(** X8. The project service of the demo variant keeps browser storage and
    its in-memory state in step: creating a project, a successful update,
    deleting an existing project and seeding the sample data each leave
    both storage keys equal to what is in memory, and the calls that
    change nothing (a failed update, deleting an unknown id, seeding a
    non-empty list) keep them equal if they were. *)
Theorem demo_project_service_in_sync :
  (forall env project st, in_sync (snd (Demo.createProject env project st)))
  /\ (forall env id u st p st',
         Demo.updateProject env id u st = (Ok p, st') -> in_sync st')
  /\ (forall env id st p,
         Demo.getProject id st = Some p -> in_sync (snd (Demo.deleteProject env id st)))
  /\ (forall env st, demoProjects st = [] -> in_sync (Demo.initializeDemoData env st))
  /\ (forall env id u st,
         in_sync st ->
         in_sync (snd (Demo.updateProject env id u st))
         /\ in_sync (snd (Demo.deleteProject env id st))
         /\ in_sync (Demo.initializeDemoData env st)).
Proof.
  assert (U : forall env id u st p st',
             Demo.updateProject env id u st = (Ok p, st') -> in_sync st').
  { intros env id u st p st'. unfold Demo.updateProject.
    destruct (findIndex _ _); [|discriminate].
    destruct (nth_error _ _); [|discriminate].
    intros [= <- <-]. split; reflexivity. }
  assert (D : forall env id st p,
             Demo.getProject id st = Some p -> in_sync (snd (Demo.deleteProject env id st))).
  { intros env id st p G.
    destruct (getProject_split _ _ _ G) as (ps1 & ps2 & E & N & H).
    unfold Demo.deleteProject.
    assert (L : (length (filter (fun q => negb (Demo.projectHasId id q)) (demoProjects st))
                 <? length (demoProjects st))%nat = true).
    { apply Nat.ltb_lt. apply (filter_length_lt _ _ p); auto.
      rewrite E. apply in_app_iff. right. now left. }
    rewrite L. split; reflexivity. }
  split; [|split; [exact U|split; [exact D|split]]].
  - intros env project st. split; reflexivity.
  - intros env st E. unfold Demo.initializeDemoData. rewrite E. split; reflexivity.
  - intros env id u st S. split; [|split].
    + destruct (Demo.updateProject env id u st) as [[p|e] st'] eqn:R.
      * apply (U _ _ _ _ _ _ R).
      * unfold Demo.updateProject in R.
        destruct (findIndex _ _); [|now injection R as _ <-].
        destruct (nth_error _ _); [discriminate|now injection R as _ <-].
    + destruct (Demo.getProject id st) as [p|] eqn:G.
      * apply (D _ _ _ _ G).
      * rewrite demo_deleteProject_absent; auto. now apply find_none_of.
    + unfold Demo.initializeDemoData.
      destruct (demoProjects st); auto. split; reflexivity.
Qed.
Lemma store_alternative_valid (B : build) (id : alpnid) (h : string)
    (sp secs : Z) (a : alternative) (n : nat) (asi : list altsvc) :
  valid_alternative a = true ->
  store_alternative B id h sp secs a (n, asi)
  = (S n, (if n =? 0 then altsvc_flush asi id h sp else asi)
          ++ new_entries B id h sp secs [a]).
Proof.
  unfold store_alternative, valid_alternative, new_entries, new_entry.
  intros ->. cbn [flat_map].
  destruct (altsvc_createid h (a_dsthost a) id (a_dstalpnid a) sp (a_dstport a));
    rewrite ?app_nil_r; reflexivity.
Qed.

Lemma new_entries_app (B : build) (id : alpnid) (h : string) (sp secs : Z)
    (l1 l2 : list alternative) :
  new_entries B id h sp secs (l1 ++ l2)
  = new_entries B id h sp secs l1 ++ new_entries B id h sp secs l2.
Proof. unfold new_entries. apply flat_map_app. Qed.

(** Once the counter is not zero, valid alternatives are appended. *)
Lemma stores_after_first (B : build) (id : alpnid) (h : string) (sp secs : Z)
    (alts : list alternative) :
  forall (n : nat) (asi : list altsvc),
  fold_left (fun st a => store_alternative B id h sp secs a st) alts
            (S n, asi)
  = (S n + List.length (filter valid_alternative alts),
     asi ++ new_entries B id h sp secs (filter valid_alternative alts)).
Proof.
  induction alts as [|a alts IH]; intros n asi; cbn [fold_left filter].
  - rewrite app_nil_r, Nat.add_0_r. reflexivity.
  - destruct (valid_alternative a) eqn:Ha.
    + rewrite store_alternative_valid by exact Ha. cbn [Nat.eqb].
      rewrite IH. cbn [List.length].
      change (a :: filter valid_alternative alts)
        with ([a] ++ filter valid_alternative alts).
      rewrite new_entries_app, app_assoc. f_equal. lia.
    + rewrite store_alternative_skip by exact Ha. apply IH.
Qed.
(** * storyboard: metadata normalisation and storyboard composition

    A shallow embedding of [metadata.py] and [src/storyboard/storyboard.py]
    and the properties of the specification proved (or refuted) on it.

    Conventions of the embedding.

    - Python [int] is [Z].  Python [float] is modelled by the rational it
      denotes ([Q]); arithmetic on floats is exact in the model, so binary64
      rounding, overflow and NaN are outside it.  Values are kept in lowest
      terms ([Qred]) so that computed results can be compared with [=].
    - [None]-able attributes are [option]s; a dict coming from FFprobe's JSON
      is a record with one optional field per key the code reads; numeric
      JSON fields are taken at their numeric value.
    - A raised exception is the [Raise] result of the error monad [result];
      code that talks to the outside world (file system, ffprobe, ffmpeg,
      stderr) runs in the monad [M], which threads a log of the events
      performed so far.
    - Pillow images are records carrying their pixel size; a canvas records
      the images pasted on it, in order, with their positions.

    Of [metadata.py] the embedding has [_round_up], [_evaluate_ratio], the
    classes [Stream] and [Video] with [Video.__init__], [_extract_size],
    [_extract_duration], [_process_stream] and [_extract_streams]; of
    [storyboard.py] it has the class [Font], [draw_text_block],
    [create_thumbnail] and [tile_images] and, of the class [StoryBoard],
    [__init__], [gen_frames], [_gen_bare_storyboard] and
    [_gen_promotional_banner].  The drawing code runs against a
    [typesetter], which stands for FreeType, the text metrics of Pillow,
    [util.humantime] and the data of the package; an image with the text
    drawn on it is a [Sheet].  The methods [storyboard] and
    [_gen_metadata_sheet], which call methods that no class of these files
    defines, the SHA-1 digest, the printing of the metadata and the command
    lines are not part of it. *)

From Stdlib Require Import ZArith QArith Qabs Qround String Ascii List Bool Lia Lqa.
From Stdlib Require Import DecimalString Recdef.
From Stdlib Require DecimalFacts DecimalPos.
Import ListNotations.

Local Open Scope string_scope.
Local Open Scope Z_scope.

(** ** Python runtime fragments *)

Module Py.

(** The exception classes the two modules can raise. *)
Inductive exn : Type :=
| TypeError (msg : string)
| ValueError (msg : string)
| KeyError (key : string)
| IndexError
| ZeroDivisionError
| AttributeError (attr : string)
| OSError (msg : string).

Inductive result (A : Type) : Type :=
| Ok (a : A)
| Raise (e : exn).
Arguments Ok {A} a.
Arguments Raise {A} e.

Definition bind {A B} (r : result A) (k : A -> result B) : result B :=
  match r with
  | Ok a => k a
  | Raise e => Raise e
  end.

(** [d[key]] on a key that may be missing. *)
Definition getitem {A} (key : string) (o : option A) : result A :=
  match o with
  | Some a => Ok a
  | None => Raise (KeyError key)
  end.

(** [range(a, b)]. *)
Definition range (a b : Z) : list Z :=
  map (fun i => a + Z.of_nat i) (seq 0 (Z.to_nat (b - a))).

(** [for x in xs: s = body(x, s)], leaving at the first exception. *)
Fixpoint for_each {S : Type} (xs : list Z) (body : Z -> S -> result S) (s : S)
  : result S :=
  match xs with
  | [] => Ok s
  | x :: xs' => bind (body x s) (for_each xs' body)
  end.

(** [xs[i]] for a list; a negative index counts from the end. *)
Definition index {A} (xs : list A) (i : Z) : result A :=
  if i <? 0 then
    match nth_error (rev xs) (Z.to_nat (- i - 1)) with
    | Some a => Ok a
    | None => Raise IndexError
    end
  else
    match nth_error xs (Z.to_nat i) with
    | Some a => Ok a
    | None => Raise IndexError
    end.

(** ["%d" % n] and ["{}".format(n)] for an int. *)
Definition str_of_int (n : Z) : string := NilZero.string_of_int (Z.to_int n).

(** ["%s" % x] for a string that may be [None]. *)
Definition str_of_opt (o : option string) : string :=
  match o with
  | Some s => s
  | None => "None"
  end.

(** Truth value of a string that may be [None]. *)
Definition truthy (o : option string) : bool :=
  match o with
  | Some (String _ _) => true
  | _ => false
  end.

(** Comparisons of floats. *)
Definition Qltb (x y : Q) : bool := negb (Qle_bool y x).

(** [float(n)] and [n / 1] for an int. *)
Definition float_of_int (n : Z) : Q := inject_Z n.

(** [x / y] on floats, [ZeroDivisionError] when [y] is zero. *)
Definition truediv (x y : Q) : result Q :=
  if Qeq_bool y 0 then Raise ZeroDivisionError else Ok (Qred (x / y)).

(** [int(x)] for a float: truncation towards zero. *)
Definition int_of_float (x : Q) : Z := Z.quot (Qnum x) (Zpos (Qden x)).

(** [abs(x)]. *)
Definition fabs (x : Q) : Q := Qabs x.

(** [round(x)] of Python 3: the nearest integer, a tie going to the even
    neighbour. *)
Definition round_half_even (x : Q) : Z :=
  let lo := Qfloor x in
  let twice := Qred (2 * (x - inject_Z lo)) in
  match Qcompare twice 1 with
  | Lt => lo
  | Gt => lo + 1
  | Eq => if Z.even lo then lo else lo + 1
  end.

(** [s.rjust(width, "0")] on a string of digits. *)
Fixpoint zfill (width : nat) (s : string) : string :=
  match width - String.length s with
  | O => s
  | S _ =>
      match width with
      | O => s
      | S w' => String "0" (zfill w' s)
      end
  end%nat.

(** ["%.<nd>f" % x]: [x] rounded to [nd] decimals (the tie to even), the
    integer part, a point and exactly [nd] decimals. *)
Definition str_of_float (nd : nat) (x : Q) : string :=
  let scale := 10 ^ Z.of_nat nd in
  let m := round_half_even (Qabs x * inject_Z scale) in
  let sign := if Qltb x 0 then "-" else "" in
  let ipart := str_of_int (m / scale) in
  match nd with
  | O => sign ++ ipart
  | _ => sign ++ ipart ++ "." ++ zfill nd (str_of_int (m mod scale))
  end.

+ + +

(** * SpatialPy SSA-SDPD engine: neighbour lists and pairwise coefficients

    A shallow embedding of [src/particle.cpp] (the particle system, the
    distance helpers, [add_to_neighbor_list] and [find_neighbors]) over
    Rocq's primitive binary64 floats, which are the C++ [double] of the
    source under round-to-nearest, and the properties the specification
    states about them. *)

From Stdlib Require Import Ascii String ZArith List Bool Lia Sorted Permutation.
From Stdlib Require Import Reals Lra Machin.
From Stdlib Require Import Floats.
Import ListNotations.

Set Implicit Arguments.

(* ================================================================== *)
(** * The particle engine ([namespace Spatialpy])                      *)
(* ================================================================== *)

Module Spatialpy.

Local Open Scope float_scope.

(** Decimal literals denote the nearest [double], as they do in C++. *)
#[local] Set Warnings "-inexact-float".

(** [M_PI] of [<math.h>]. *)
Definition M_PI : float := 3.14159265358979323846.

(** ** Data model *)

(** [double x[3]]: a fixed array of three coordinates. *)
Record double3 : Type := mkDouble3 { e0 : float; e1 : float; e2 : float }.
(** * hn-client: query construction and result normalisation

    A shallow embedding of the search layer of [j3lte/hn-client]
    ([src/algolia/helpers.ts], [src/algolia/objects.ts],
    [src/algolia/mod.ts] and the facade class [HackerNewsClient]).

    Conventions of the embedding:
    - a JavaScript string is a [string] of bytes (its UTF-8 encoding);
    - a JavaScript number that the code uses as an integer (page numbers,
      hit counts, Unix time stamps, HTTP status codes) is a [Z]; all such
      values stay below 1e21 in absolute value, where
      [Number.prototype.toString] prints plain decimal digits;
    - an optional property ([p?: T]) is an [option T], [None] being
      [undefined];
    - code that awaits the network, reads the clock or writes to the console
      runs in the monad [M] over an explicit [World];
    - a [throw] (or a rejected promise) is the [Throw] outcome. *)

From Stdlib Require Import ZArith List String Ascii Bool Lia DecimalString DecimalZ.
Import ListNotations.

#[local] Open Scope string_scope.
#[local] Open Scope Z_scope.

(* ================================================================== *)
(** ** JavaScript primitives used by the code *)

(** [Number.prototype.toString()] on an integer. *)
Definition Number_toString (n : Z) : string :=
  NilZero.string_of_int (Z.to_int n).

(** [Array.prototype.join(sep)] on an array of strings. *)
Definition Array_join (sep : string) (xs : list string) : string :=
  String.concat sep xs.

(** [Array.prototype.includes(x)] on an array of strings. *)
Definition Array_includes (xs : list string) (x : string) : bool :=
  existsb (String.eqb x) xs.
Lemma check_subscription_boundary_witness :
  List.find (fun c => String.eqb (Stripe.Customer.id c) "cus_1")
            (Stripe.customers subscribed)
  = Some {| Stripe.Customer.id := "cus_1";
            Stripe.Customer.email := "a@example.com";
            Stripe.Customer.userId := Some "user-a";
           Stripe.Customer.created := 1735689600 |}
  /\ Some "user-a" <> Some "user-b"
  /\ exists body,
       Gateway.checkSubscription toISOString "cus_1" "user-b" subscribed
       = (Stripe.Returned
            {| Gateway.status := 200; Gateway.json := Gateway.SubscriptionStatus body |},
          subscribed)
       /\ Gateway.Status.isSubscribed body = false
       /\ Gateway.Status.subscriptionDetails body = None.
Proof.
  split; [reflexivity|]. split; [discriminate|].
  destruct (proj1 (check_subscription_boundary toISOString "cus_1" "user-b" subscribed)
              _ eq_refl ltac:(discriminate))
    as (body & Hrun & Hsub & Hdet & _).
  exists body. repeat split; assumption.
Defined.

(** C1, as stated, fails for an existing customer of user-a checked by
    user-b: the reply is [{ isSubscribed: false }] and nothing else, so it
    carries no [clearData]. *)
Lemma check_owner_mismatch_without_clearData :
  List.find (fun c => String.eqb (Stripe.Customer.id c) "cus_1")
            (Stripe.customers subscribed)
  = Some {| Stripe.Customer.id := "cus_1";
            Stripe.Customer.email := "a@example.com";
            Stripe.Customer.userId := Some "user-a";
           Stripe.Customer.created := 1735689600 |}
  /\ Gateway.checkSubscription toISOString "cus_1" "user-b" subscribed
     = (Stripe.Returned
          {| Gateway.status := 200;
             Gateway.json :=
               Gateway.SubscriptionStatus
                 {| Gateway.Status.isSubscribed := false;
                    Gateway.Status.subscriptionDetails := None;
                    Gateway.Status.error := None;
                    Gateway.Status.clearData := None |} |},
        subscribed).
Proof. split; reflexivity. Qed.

+ + +

Assignment:
Which lines in the material above include the string "system"? Pull them out.

Written solution:
      code that talks to the outside world (file system, ffprobe, ffmpeg,
    A shallow embedding of [src/particle.cpp] (the particle system, the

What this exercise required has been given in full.